Still, Goldberg warned swapping out the diversified investments of a 401(k) and concentrating a large chunk of their investment into one asset is risky. While some believe home prices always go up, the housing market collapse of 2008 showed this isn’t always the case.

“Imagine home prices drop so much that the home price goes not just down to the mortgage level, but to below the mortgage level, wipes out your equity position,” he said. “You would have lost your equity, your 401(k) equity. Bad outcome.” 

Experts say Trump’s proposal also does little to address the supply side of the housing market, which has been largely frozen as homebuyers who bought in at lower interest rates prior to the pandemic have been hesitant to sell, Goldberg said. Giving more people the means to buy homes without adding more supply may inadvertently increase prices and lock more people out of the housing market, instead of making it more affordable, he argued. 

“Some people will benefit from [Trump’s plan], but overall it will just be more competition for homes,” Goldberg said. 

Yet, Trump’s proposal dealing with retirement savings is especially risky because it makes it easier for Americans to use crucial retirement savings meant for the future for non-retirement uses, said Jake Falcon, a chartered retirement planning counselor and the CEO of Falcon Wealth Advisors.
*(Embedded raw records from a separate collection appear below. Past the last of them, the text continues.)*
(** src/shared/src/lib.rs:126-142 (Hello, derive(Serialize)). *)
Definition ser_hello (h : Hello) : list (string * Value) :=
  [("host", VString (hello_host h)); ("host_id", VString (hello_host_id h));
   ("primary_ip", VString (hello_primary_ip h));
   ("agent_version", VString (hello_agent_version h));
   ("started_at", ser_date (hello_started_at h)); ("vendor", VObject (ser_vendor (hello_vendor h)));
   ("tags", ser_map VString (hello_tags h)); ("maintenance", VBool (hello_maintenance h))].

(** src/shared/src/lib.rs:178-194 (HostState, derive(Serialize)). *)
Definition ser_host_state (h : HostState) : list (string * Value) :=
  [("host", VString (hs_host h)); ("host_id", VString (hs_host_id h));
   ("primary_ip", VString (hs_primary_ip h)); ("online", VBool (hs_online h));
   ("last_seen", ser_date (hs_last_seen h)); ("firing_count", VInt (hs_firing_count h));
   ("tags", ser_map VString (hs_tags h)); ("agent_version", VString (hs_agent_version h));
   ("maintenance", VBool (hs_maintenance h))].

(** src/shared/src/lib.rs:162-167 (Snapshot, derive(Serialize)). *)
Definition ser_snapshot (s : Snapshot) : list (string * Value) :=
  [("generated_at", ser_date (sn_generated_at s));
   ("alerts", VArray (map (fun a => VObject (ser_alert a)) (sn_alerts s)));
   ("hosts", VArray (map (fun h => VObject (ser_host_state h)) (sn_hosts s)))].

(** src/shared/src/lib.rs:169-176 (HostStatus, derive(Serialize)). *)
Definition ser_host_status (s : HostStatus) : list (string * Value) :=
  [("host", VString (st_host s)); ("host_id", VString (st_host_id s));
   ("online", VBool (st_online s)); ("last_seen", ser_date (st_last_seen s));
   ("firing_count", VInt (st_firing_count s))].

(** src/shared/src/lib.rs:11-25 (Envelope, derive(Serialize)): internally tagged. *)
Definition envelope_fields (e : Envelope) : list (string * Value) :=
  match e with
  | EnvAlert a => ("type", VString "alert") :: ser_alert a
  | EnvHeartbeat h => ("type", VString "heartbeat") :: ser_heartbeat h
  | EnvHello h => ("type", VString "hello") :: ser_hello h
  | EnvSnapshot s => ("type", VString "snapshot") :: ser_snapshot s
  | EnvHostStatus s => ("type", VString "host_status") :: ser_host_status s
  end.
Definition ser_envelope (e : Envelope) : Value := VObject (envelope_fields e).

(** * Decoding *)

Definition dec_date (v : Value) : option DateTime := s ← as_str v; date_parse s.

(** A [BTreeMap]: of equal keys the last counts. *)
Definition dec_btree {A} (dec : Value -> option A) (v : Value) : option (gmap string A) :=
  l ← fields v;
  kxs ← mapM (fun kx => x ← dec (snd kx); Some (fst kx, x)) l;
  Some (list_to_map (reverse kxs)).

(** src/shared/src/lib.rs:27-34 (Severity, derive(Deserialize)). *)
Definition dec_severity (v : Value) : option Severity :=
  s ← as_str v;
  if decide (s = "info") then Some Info
  else if decide (s = "warning") then Some Warning
  else if decide (s = "critical") then Some Critical else None.

(** src/shared/src/lib.rs:46-51 (AlertState, derive(Deserialize)). *)
Definition dec_state (v : Value) : option AlertState :=
  s ← as_str v;
  if decide (s = "firing") then Some Firing
  else if decide (s = "resolved") then Some Resolved else None.

Definition alert_keys : list string :=
  ["id"; "ts"; "host"; "host_id"; "primary_ip"; "category"; "subsystem"; "severity"; "state";
   "device"; "device_model"; "metric"; "value"; "threshold"; "title"; "message";
   "fingerprint"; "first_seen"; "last_seen"; "occurrences"; "raw"; "correlated"].

(** src/shared/src/lib.rs:53-110 (Alert, derive(Deserialize), with [one]). *)
Definition dec_alert : Value -> option Alert :=
  dec_struct alert_keys (fun l =>
    id ← required as_str "id" l;
    ts ← required dec_date "ts" l;
    host ← required as_str "host" l;
    host_id ← required as_str "host_id" l;
    ip ← field as_str "" "primary_ip" l;
    category ← required as_str "category" l;
    subsystem ← optional as_str "subsystem" l;
    severity ← required dec_severity "severity" l;
    state ← required dec_state "state" l;
    device ← optional as_str "device" l;
    model ← optional as_str "device_model" l;
    metric ← required as_str "metric" l;
    value ← optional as_str "value" l;
    threshold ← optional as_str "threshold" l;
    title ← required as_str "title" l;
    message ← required as_str "message" l;
    fp ← required as_str "fingerprint" l;
    first ← required dec_date "first_seen" l;
    last ← required dec_date "last_seen" l;
    n ← field dec_u64 1 "occurrences" l;
    raw ← field (dec_btree Some) ∅ "raw" l;
    correlated ← field (dec_list as_str) [] "correlated" l;
    Some (mkAlert id ts host host_id ip category subsystem severity state device model metric
            value threshold title message fp first last n raw correlated)).

Definition heartbeat_keys : list string :=
  ["host"; "host_id"; "ts"; "uptime_s"; "firing_count"; "agent_version"].

(** src/shared/src/lib.rs:112-124 (Heartbeat, derive(Deserialize)). *)
Definition dec_heartbeat : Value -> option Heartbeat :=
  dec_struct heartbeat_keys (fun l =>
    host ← required as_str "host" l;
    host_id ← required as_str "host_id" l;
    ts ← required dec_date "ts" l;
    up ← required dec_u64 "uptime_s" l;
    n ← field dec_u32 0 "firing_count" l;
    v ← field as_str "" "agent_version" l;
    Some (mkHeartbeat host host_id ts up n v)).

Definition vendor_keys : list string :=
  ["system_manufacturer"; "system_product_name"; "bios_version"; "bmc_vendor"; "gpu_vendors";
   "kernel"; "os_release"].

(** src/shared/src/lib.rs:144-160 (VendorInfo, derive(Deserialize)). *)
Definition dec_vendor : Value -> option VendorInfo :=
  dec_struct vendor_keys (fun l =>
    a ← field as_str "" "system_manufacturer" l;
    b ← field as_str "" "system_product_name" l;
    c ← field as_str "" "bios_version" l;
    d ← field as_str "" "bmc_vendor" l;
    e ← field (dec_list as_str) [] "gpu_vendors" l;
    f ← field as_str "" "kernel" l;
    g ← field as_str "" "os_release" l;
    Some (mkVendorInfo a b c d e f g)).

Definition hello_keys : list string :=
  ["host"; "host_id"; "primary_ip"; "agent_version"; "started_at"; "vendor"; "tags";
   "maintenance"].

(** src/shared/src/lib.rs:126-142 (Hello, derive(Deserialize)). *)
Definition dec_hello : Value -> option Hello :=
  dec_struct hello_keys (fun l =>
    host ← required as_str "host" l;
    host_id ← required as_str "host_id" l;
    ip ← field as_str "" "primary_ip" l;
    v ← required as_str "agent_version" l;
    started ← required dec_date "started_at" l;
    vendor ← required dec_vendor "vendor" l;
    tags ← field (dec_btree as_str) ∅ "tags" l;
    m ← field as_bool false "maintenance" l;
    Some (mkHello host host_id ip v started vendor tags m)).

Definition host_state_keys : list string :=
  ["host"; "host_id"; "primary_ip"; "online"; "last_seen"; "firing_count"; "tags";
   "agent_version"; "maintenance"].

(** src/shared/src/lib.rs:178-194 (HostState, derive(Deserialize)). *)
Definition dec_host_state : Value -> option HostState :=
  dec_struct host_state_keys (fun l =>
    host ← required as_str "host" l;
    host_id ← required as_str "host_id" l;
    ip ← field as_str "" "primary_ip" l;
    online ← required as_bool "online" l;
    seen ← required dec_date "last_seen" l;
    n ← required dec_u32 "firing_count" l;
    tags ← field (dec_btree as_str) ∅ "tags" l;
    v ← field as_str "" "agent_version" l;
    m ← field as_bool false "maintenance" l;
    Some (mkHostState host host_id ip online seen n tags v m)).

Definition snapshot_keys : list string := ["generated_at"; "alerts"; "hosts"].

(** src/shared/src/lib.rs:162-167 (Snapshot, derive(Deserialize)). *)
Definition dec_snapshot : Value -> option Snapshot :=
  dec_struct snapshot_keys (fun l =>
    at_ ← required dec_date "generated_at" l;
    alerts ← required (dec_list dec_alert) "alerts" l;
    hosts ← required (dec_list dec_host_state) "hosts" l;
    Some (mkSnapshot at_ alerts hosts)).

Definition host_status_keys : list string :=
  ["host"; "host_id"; "online"; "last_seen"; "firing_count"].

(** src/shared/src/lib.rs:169-176 (HostStatus, derive(Deserialize)). *)
Definition dec_host_status : Value -> option HostStatus :=
  dec_struct host_status_keys (fun l =>
    host ← required as_str "host" l;
    host_id ← required as_str "host_id" l;
    online ← required as_bool "online" l;
    seen ← required dec_date "last_seen" l;
    n ← required dec_u32 "firing_count" l;
    Some (mkHostStatus host host_id online seen n)).

(** src/shared/src/lib.rs:11-25 (Envelope, derive(Deserialize)): the tag chooses the
    structure; no structure has a field of that name, so it ignores the tag. *)
Definition dec_envelope (v : Value) : option Envelope :=
  l ← fields v;
  if unique ["type"] l then
    tag ← required as_str "type" l;
    if decide (tag = "alert") then EnvAlert <$> dec_alert v
    else if decide (tag = "heartbeat") then EnvHeartbeat <$> dec_heartbeat v
    else if decide (tag = "hello") then EnvHello <$> dec_hello v
    else if decide (tag = "snapshot") then EnvSnapshot <$> dec_snapshot v
    else if decide (tag = "host_status") then EnvHostStatus <$> dec_host_status v
    else None
  else None.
The median retirement savings for an American between the ages of 45 and 55 was $115,000 as of 2022, according to the Federal Reserve. Yet, this amount may not suffice for everyone, as some experts suggest the average person needs to have saved eight to 10 times their annual salary to retire comfortably.  

“People, generally speaking, are more than likely behind, and this will just make them further behind,” Falcon said.

Given the bleak data on American retirement savings, Falcon said the government should make dipping into a retirement account for other uses harder instead of easier.

“Allowing people to raid their 401(k) doesn’t solve the problem,” he said.